Exercise requirements: Print each of the entries exactly, leaving nothing out.

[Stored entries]
↓

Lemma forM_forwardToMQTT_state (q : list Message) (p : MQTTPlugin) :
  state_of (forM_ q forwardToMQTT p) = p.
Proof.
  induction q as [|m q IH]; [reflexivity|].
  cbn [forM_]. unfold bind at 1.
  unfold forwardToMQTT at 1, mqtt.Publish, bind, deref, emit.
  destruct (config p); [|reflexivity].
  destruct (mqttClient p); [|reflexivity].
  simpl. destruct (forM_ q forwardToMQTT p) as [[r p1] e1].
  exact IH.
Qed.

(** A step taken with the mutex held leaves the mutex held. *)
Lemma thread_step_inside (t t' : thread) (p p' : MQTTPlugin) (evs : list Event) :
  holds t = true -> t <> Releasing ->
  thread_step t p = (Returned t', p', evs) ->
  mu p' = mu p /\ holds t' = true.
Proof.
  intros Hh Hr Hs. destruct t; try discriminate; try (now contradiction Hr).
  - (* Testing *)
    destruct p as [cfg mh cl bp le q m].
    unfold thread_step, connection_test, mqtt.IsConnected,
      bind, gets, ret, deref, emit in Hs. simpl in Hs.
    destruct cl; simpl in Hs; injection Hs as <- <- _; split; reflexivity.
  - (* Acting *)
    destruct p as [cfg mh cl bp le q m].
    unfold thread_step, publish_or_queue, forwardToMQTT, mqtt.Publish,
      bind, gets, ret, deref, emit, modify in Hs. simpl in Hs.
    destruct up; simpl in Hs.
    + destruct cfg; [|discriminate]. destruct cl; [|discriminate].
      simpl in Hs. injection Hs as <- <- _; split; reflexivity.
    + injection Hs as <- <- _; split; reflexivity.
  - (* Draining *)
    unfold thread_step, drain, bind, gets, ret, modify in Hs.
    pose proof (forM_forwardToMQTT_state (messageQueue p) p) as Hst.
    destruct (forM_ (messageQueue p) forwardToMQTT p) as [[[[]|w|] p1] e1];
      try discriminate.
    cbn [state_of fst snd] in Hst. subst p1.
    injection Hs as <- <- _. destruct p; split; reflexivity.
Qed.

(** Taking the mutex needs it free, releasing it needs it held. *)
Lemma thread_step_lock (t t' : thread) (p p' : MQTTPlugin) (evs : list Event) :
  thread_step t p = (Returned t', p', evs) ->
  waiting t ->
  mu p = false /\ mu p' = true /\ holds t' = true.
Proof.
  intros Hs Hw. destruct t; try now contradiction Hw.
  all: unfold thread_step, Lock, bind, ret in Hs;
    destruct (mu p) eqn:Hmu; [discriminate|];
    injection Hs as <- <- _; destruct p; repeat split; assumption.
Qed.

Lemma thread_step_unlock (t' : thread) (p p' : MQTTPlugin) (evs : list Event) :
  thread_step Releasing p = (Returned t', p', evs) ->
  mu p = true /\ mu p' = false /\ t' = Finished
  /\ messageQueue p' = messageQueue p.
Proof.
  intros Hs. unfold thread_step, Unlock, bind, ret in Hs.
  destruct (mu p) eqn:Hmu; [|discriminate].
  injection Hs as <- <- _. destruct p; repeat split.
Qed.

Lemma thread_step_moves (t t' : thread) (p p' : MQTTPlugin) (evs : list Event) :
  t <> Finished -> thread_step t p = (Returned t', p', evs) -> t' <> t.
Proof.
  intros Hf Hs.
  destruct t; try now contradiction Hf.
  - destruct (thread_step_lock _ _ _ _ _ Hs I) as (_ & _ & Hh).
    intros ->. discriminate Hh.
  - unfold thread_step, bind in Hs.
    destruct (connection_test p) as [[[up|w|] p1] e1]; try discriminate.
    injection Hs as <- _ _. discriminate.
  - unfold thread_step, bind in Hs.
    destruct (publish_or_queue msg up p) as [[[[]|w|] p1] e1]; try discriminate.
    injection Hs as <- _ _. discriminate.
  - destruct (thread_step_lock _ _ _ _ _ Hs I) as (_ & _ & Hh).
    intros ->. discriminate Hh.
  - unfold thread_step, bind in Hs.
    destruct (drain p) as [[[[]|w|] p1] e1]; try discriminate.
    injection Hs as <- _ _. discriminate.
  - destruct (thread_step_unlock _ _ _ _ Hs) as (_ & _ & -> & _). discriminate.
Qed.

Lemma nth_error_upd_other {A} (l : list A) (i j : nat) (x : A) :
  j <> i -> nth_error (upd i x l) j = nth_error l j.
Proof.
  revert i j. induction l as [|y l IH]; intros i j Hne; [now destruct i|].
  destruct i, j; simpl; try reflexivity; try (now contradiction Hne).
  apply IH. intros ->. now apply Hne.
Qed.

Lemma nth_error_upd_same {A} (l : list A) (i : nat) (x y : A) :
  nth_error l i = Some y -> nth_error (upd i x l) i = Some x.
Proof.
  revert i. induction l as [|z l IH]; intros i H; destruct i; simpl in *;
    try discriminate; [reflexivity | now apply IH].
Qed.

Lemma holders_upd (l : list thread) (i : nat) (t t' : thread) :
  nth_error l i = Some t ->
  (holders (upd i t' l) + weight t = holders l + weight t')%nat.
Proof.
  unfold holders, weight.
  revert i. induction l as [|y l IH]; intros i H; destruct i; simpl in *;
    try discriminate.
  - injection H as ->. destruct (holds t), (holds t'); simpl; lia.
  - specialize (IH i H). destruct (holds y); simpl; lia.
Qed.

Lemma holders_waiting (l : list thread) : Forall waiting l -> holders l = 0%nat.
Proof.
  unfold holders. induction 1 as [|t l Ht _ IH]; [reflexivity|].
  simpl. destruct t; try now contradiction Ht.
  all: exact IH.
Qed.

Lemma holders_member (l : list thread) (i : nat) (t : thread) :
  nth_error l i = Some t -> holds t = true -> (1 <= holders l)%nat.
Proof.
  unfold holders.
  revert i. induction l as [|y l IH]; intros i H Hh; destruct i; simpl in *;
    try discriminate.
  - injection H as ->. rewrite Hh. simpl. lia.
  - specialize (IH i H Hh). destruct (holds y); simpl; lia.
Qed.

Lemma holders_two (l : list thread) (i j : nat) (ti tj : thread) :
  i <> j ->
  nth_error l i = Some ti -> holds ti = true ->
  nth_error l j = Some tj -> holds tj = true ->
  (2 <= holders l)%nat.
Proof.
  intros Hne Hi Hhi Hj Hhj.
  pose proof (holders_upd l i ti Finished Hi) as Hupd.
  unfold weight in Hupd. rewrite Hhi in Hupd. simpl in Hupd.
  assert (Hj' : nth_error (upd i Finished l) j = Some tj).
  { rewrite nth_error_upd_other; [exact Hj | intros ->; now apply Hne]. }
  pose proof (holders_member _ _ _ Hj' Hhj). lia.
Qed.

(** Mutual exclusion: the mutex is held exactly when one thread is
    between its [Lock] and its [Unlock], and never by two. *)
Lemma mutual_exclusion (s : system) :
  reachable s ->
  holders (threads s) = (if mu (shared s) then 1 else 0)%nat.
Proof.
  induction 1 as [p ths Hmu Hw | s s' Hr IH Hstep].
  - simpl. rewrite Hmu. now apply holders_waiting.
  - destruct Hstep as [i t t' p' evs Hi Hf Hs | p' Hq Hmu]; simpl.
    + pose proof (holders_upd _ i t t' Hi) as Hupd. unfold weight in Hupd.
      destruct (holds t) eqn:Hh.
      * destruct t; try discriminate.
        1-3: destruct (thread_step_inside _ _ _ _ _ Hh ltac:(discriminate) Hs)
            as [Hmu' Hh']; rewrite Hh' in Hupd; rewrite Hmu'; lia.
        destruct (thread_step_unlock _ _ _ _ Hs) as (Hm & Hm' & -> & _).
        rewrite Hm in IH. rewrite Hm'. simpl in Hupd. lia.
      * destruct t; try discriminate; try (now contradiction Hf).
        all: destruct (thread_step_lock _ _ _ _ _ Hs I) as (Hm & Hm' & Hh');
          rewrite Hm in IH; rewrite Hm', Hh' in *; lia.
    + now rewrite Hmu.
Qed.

↑

Answer for the task:
Lemma forM_forwardToMQTT_state (q : list Message) (p : MQTTPlugin) :
  state_of (forM_ q forwardToMQTT p) = p.
Proof.
  induction q as [|m q IH]; [reflexivity|].
  cbn [forM_]. unfold bind at 1.
  unfold forwardToMQTT at 1, mqtt.Publish, bind, deref, emit.
  destruct (config p); [|reflexivity].
  destruct (mqttClient p); [|reflexivity].
  simpl. destruct (forM_ q forwardToMQTT p) as [[r p1] e1].
  exact IH.
Qed.

(** A step taken with the mutex held leaves the mutex held. *)
Lemma thread_step_inside (t t' : thread) (p p' : MQTTPlugin) (evs : list Event) :
  holds t = true -> t <> Releasing ->
  thread_step t p = (Returned t', p', evs) ->
  mu p' = mu p /\ holds t' = true.
Proof.
  intros Hh Hr Hs. destruct t; try discriminate; try (now contradiction Hr).
  - (* Testing *)
    destruct p as [cfg mh cl bp le q m].
    unfold thread_step, connection_test, mqtt.IsConnected,
      bind, gets, ret, deref, emit in Hs. simpl in Hs.
    destruct cl; simpl in Hs; injection Hs as <- <- _; split; reflexivity.
  - (* Acting *)
    destruct p as [cfg mh cl bp le q m].
    unfold thread_step, publish_or_queue, forwardToMQTT, mqtt.Publish,
      bind, gets, ret, deref, emit, modify in Hs. simpl in Hs.
    destruct up; simpl in Hs.
    + destruct cfg; [|discriminate]. destruct cl; [|discriminate].
      simpl in Hs. injection Hs as <- <- _; split; reflexivity.
    + injection Hs as <- <- _; split; reflexivity.
  - (* Draining *)
    unfold thread_step, drain, bind, gets, ret, modify in Hs.
    pose proof (forM_forwardToMQTT_state (messageQueue p) p) as Hst.
    destruct (forM_ (messageQueue p) forwardToMQTT p) as [[[[]|w|] p1] e1];
      try discriminate.
    cbn [state_of fst snd] in Hst. subst p1.
    injection Hs as <- <- _. destruct p; split; reflexivity.
Qed.

(** Taking the mutex needs it free, releasing it needs it held. *)
Lemma thread_step_lock (t t' : thread) (p p' : MQTTPlugin) (evs : list Event) :
  thread_step t p = (Returned t', p', evs) ->
  waiting t ->
  mu p = false /\ mu p' = true /\ holds t' = true.
Proof.
  intros Hs Hw. destruct t; try now contradiction Hw.
  all: unfold thread_step, Lock, bind, ret in Hs;
    destruct (mu p) eqn:Hmu; [discriminate|];
    injection Hs as <- <- _; destruct p; repeat split; assumption.
Qed.

Lemma thread_step_unlock (t' : thread) (p p' : MQTTPlugin) (evs : list Event) :
  thread_step Releasing p = (Returned t', p', evs) ->
  mu p = true /\ mu p' = false /\ t' = Finished
  /\ messageQueue p' = messageQueue p.
Proof.
  intros Hs. unfold thread_step, Unlock, bind, ret in Hs.
  destruct (mu p) eqn:Hmu; [|discriminate].
  injection Hs as <- <- _. destruct p; repeat split.
Qed.

Lemma thread_step_moves (t t' : thread) (p p' : MQTTPlugin) (evs : list Event) :
  t <> Finished -> thread_step t p = (Returned t', p', evs) -> t' <> t.
Proof.
  intros Hf Hs.
  destruct t; try now contradiction Hf.
  - destruct (thread_step_lock _ _ _ _ _ Hs I) as (_ & _ & Hh).
    intros ->. discriminate Hh.
  - unfold thread_step, bind in Hs.
    destruct (connection_test p) as [[[up|w|] p1] e1]; try discriminate.
    injection Hs as <- _ _. discriminate.
  - unfold thread_step, bind in Hs.
    destruct (publish_or_queue msg up p) as [[[[]|w|] p1] e1]; try discriminate.
    injection Hs as <- _ _. discriminate.
  - destruct (thread_step_lock _ _ _ _ _ Hs I) as (_ & _ & Hh).
    intros ->. discriminate Hh.
  - unfold thread_step, bind in Hs.
    destruct (drain p) as [[[[]|w|] p1] e1]; try discriminate.
    injection Hs as <- _ _. discriminate.
  - destruct (thread_step_unlock _ _ _ _ Hs) as (_ & _ & -> & _). discriminate.
Qed.

Lemma nth_error_upd_other {A} (l : list A) (i j : nat) (x : A) :
  j <> i -> nth_error (upd i x l) j = nth_error l j.
Proof.
  revert i j. induction l as [|y l IH]; intros i j Hne; [now destruct i|].
  destruct i, j; simpl; try reflexivity; try (now contradiction Hne).
  apply IH. intros ->. now apply Hne.
Qed.

Lemma nth_error_upd_same {A} (l : list A) (i : nat) (x y : A) :
  nth_error l i = Some y -> nth_error (upd i x l) i = Some x.
Proof.
  revert i. induction l as [|z l IH]; intros i H; destruct i; simpl in *;
    try discriminate; [reflexivity | now apply IH].
Qed.

Lemma holders_upd (l : list thread) (i : nat) (t t' : thread) :
  nth_error l i = Some t ->
  (holders (upd i t' l) + weight t = holders l + weight t')%nat.
Proof.
  unfold holders, weight.
  revert i. induction l as [|y l IH]; intros i H; destruct i; simpl in *;
    try discriminate.
  - injection H as ->. destruct (holds t), (holds t'); simpl; lia.
  - specialize (IH i H). destruct (holds y); simpl; lia.
Qed.

Lemma holders_waiting (l : list thread) : Forall waiting l -> holders l = 0%nat.
Proof.
  unfold holders. induction 1 as [|t l Ht _ IH]; [reflexivity|].
  simpl. destruct t; try now contradiction Ht.
  all: exact IH.
Qed.

Lemma holders_member (l : list thread) (i : nat) (t : thread) :
  nth_error l i = Some t -> holds t = true -> (1 <= holders l)%nat.
Proof.
  unfold holders.
  revert i. induction l as [|y l IH]; intros i H Hh; destruct i; simpl in *;
    try discriminate.
  - injection H as ->. rewrite Hh. simpl. lia.
  - specialize (IH i H Hh). destruct (holds y); simpl; lia.
Qed.

Lemma holders_two (l : list thread) (i j : nat) (ti tj : thread) :
  i <> j ->
  nth_error l i = Some ti -> holds ti = true ->
  nth_error l j = Some tj -> holds tj = true ->
  (2 <= holders l)%nat.
Proof.
  intros Hne Hi Hhi Hj Hhj.
  pose proof (holders_upd l i ti Finished Hi) as Hupd.
  unfold weight in Hupd. rewrite Hhi in Hupd. simpl in Hupd.
  assert (Hj' : nth_error (upd i Finished l) j = Some tj).
  { rewrite nth_error_upd_other; [exact Hj | intros ->; now apply Hne]. }
  pose proof (holders_member _ _ _ Hj' Hhj). lia.
Qed.

(** Mutual exclusion: the mutex is held exactly when one thread is
    between its [Lock] and its [Unlock], and never by two. *)
Lemma mutual_exclusion (s : system) :
  reachable s ->
  holders (threads s) = (if mu (shared s) then 1 else 0)%nat.
Proof.
  induction 1 as [p ths Hmu Hw | s s' Hr IH Hstep].
  - simpl. rewrite Hmu. now apply holders_waiting.
  - destruct Hstep as [i t t' p' evs Hi Hf Hs | p' Hq Hmu]; simpl.
    + pose proof (holders_upd _ i t t' Hi) as Hupd. unfold weight in Hupd.
      destruct (holds t) eqn:Hh.
      * destruct t; try discriminate.
        1-3: destruct (thread_step_inside _ _ _ _ _ Hh ltac:(discriminate) Hs)
            as [Hmu' Hh']; rewrite Hh' in Hupd; rewrite Hmu'; lia.
        destruct (thread_step_unlock _ _ _ _ Hs) as (Hm & Hm' & -> & _).
        rewrite Hm in IH. rewrite Hm'. simpl in Hupd. lia.
      * destruct t; try discriminate; try (now contradiction Hf).
        all: destruct (thread_step_lock _ _ _ _ _ Hs I) as (Hm & Hm' & Hh');
          rewrite Hm in IH; rewrite Hm', Hh' in *; lia.
    + now rewrite Hmu.
Qed.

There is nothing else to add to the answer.